Data Digest #9: Nectar Cards and AI News Anchors

December 19, 2023

The cogs of the data world are perpetually turning. Data never sleeps. Brace yourself for an exciting overview into some of the top data news stories that have been gracing our screens over the past month.

Supermarkets Are Selling Loyalty Card Data to Third-Party Advertisers

You’d be hard-pressed to find a wallet in the UK that didn’t have either a Nectar or Clubcard in it. So many of us depend on loyalty cards to save money at the supermarket – but did you ever think about what happens every time you tap it up against the pay screen?

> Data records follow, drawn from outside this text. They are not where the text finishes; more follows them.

Definition read_row (r : job_row) : JobSnapshot.t :=
  JobSnapshot.Make (r_id r) (job_status_value (r_status r)) (r_attempts r) (r_max_attempts r)
    (r_queued_at r) (r_started_at r) (r_completed_at r) (r_failed_at r)
    (shown_error (r_error_message r)).

(** The characters of a field that is not the last. *)
Definition field_char (c : ascii) : bool := byte_in 0 127 c && negb (bool_decide (c = bar)).
Abbreviation field := (Forall (fun c => field_char c = true)).

Lemma field_digits l : digits l -> field l.
Proof.
  intros H. eapply Forall_impl; [|exact H]. intros c Hc. apply andb_true_iff. split.
  - eapply byte_in_weaken; [exact Hc|lia|lia].
  - apply negb_true_iff, bool_decide_eq_false_2. by intros ->.
Qed.

Lemma field_uuid u : field (uuid_chars u).
Proof. apply hex_or_dash_check; [done..|apply uuid_chars_hex]. Qed.

Lemma field_pretty z : printable_int z -> field (list_of_string (pretty z)).
Proof.
  intros Hz. assert (Hx : (Z.abs_N z < 10 ^ 4300)%N).
  { apply N2Z.inj_lt. rewrite N2Z.inj_abs_N, N2Z.inj_pow. exact Hz. }
  clear Hz. destruct (pretty_N_digits _ Hx) as (c & ds & Hstr & Hds & _). clear Hx.
  destruct z as [|p|p]; cbn [Z.abs_N] in Hstr.
  - by repeat constructor.
  - change (pretty (Z.pos p)) with (pretty (N.pos p)). rewrite Hstr. by apply field_digits.
  - change (pretty (Z.neg p)) with (String "-" (pretty (N.pos p))). cbn [list_of_string].
    rewrite Hstr. constructor; [done|by apply field_digits].
Qed.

Turns out that Tesco and Sainsbury’s make around £300m per year by selling customer data acquired through loyalty cards to third-party consumer goods advertisers.

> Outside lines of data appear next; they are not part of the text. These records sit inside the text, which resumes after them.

(** Three workers are configured, and three are restored. *)
Lemma worker_kill_restores_witness :
  let scenario := run plain_status 100 (fun _ => "") (fun _ => "") lower_demo demo_others
                    (fun _ => None) (fun _ => "") 100 demo_client in
  summary_of (scenario stack).1
    = Some "final_status=started attempts=1 reached_terminal=False queue_depth=1" /\
  list.last (commands (scenario stack).2) = Some (scale_command 3) /\
  ends scenario (fun r s' => exists finished report s1,
       attempted plain_status 100 (fun _ => "") (fun _ => "") lower_demo demo_others
         (fun _ => None) (fun _ => "") 100 demo_client
         (Report.Make "worker-kill" [] "", stack) = (Ok finished, (report, s1)) /\
       (exists cs, commands s1 = (commands stack ++ cs)%list) /\
       match r with
       | Ok o => restored 100 (fun _ => "") (fun _ => None) s1 (Ok tt) s' /\
                 o = const report <$> finished /\ (is_Some o -> summarised report)
       | Exn x => restored 100 (fun _ => "") (fun _ => None) s1 (Exn x) s'
       end) stack.
Proof.
  split; [by vm_compute|]. split; [by vm_compute|].
  apply (worker_kill_restores plain_status 100 (fun _ => "") (fun _ => "") lower_demo demo_others
           (fun _ => None) (fun _ => "") 100 demo_client stack).
Defined.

While both supermarkets have been met with a tidal wave of backlash in light of this news, Sainsbury’s chief executive, Simon Roberts, defended the company’s decision to sell customer data. Roberts told The Guardian that the anonymised data of Sainsbury’s customers was in safe hands, and that it would ultimately benefit consumers by tailoring ads to be more relevant to them.

We’re Entering an Era of AI News Anchors

It’s no news that AI is beginning to infiltrate nearly every facet of our modern lives. Whether we’re watching robot comedians perform at the Edinburgh Fringe, or asking ChatGPT what to eat for breakfast, AI is quickly becoming inextricably tied to the real world. But what’s the next big thing that AI is set to conquer, you may ask? The answer, it seems, is news broadcasting.

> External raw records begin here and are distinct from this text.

(* ===== verification/AccessTheorems.v ===== *)
(** * From [setup] to an authenticated request

    The account that [setup] makes, the CSV file it writes, the key the pipeline client reads
    from that file and the account the API finds for the key are one and the same. *)

From stdpp Require Import pretty.
From S2P Require Import Prelude PyStr PyText PyCsv Sha256 Json JsonFacts TextFacts Exceptions.
From S2P Require Import Models Settings Program Environment Tool Postgres Migrations Cli.
From S2P Require Import CliTheorems Bench LocalClient HttpTheorems.

(** The environment is set up and used from the root of the repository. *)
#[local] Existing Instance repository_root.

(** The rows of the accounts table that are in the model's tables. *)
Definition holds_accounts (d : tables) (rows : list (gmap string Pg.value)) : Prop :=
  forall id h, account_row (id, h) ∈ rows -> accounts d !! id = Some (Account.Make id (Some h)).

Lemma solid_plain l : solid l -> no_cr l.
Proof.
  intros H. unfold no_cr. apply forallb_forall. rewrite <- List.Forall_forall.
  eapply Forall_impl; [|exact H]. intros c Hc. apply negb_true_iff. unfold eqc.
  apply N.eqb_neq. apply byte_in_spec in Hc. intros E. rewrite E in Hc. cbn in Hc. lia.
Qed.

Lemma urlsafe_solid k : forallb urlsafe (list_of_string k) = true -> solid (list_of_string k).
Proof.
  rewrite forallb_forall. intros H. apply List.Forall_forall. intros c Hc. apply H in Hc.
  unfold urlsafe in Hc. rewrite !orb_true_iff, !byte_in_spec in Hc. apply byte_in_spec. lia.
Qed.

(** The file of one account. *)
Lemma read_one_account (id : Z) key :
  forallb urlsafe (list_of_string key) = true ->
  reader (writerows [account.csv_header; account.csv_row (id, key)])
  = [account.csv_header; account.csv_row (id, key)].
Proof.
  intros Hk. rewrite <- (append_nil_r (writerows _)), reader_writerows; [done|].
  repeat (constructor; [split; [done|]|]); [by repeat constructor| |constructor].
  constructor; [|constructor; [|constructor]]; apply solid_plain.
  - apply pretty_solid.
  - by apply urlsafe_solid.
Qed.

(** A world with these tables. *)
Definition world_of (d : tables) : world := World d (TxActive []) ∅ ∅ None [] [] false [] all_up.

(** C25: after [setup], run in the root of the repository, in an environment without an
    accounts file, the database is at the head of the migration chain and the bucket exists;
    the client of the pipeline loads from the file the key of the account that was made, and
    the API, over a database that holds the rows of the accounts table, finds that account
    for the key. *)
Theorem setup_key_authenticates {S} `{!Host S, !HostView S, !HostLaws S} settings (s : S) :
  h_tx s = [] -> h_files s !! ACCOUNTS_CSV = None ->
  ends (setup.setup settings) (fun r s' => r = Ok tt ->
    prepared settings s s' /\
    exists id key,
      (forall T (B : Bench T) (t t' : T),
         read_text ACCOUNTS_CSV t = (Ok (Cli.content s' ACCOUNTS_CSV), t') ->
         _load_api_key ACCOUNTS_CSV t = (Ok (Some key), t')) /\
      forall d, holds_accounts d (accounts_rows s') -> unique_keys d ->
        key_account d (Some key) = Some (Account.Make id (Some (sha256_hexdigest key)))) s.
Proof.
  intros Htx Hnew. eapply ends_mono; [|exact (setup_prepares settings s Htx)].
  intros r s' Hp Hr. split; [exact (Hp Hr)|].
  destruct (Hp Hr) as (o & d & id & key & _ & Hdb & _ & Hne & Hu & Hfile).
  change "local/accounts.csv" with ACCOUNTS_CSV in Hfile. exists id, key. split.
  - intros T B t t' Hread. unfold _load_api_key, mbind, tool_bind. rewrite Hread.
    assert (Hc : Cli.content s' ACCOUNTS_CSV
                 = writerows [account.csv_header; account.csv_row (id, key)]).
    { unfold Cli.content. rewrite Hfile. cbn [fmap option_fmap option_map fst default from_option Datatypes.id].
      unfold Cli.content, new_text. rewrite Hnew.
      by rewrite bool_decide_eq_false_2 by by intros [? [=]]. }
    rewrite Hc, read_one_account by done. reflexivity.
  - intros dt Hd Hk. apply (key_account_found (world_of dt) key key); try done;
      [by apply encode_key|].
    exists id. split; [|done]. apply Hd. unfold accounts_rows. rewrite Hdb. cbn [d_db].
    unfold Pg.rows_of, Pg.put_rows, Pg.set_rows, Pg.replace_rows. cbn [Pg.db_rows].
    rewrite String.eqb_refl. apply elem_of_app. right. by apply list_elem_of_singleton.
Qed.

Lemma setup_key_authenticates_witness :
  h_tx fresh = [] /\ h_files fresh !! ACCOUNTS_CSV = None /\
  (setup.setup demo_settings fresh).1 = Ok tt /\
  ends (setup.setup demo_settings) (fun r s' => r = Ok tt ->
    prepared demo_settings fresh s' /\
    exists id key,
      (forall T (B : Bench T) (t t' : T),
         read_text ACCOUNTS_CSV t = (Ok (Cli.content s' ACCOUNTS_CSV), t') ->
         _load_api_key ACCOUNTS_CSV t = (Ok (Some key), t')) /\
      forall d, holds_accounts d (accounts_rows s') -> unique_keys d ->
        key_account d (Some key) = Some (Account.Make id (Some (sha256_hexdigest key)))) fresh.
Proof.
  split; [done|]. split; [done|]. split; [by vm_compute|].
  apply (setup_key_authenticates demo_settings fresh); done.
Defined.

A new startup LA-based television network called Channel 1 is set to launch news broadcasts featuring AI-generated anchors. And these computer-generated anchors could be gracing our screens as early as 2024.

The news has stirred up a flurry of emotion on social media, with some ushering in this new era of technology, and others expressing fear and concern over the prospect. Is it an exciting and inevitable development or does it signal the end of human-led journalism? And, most importantly, will you be tuning in?

Boots is Expected to Launch an AI ‘Personal Shopper’

Buying a new lipstick can be more daunting than you might expect. Walking into the shop, perusing all the different shades on offer, trying to navigate the endless sea of brands on display – it’s easy to find the experience overwhelming. And more often than not, going online is just as arduous – you have to trawl the internet for hours, comparing reviews and prices. If you’ve ever faced this dilemma, you might just be in luck: Boots has announced plans to launch an AI ‘personal shopper’.

This ‘personal shopper’ is still in its testing stages, but if launched, it would use a chatbot software that would permit consumers to ask questions and receive product recommendations.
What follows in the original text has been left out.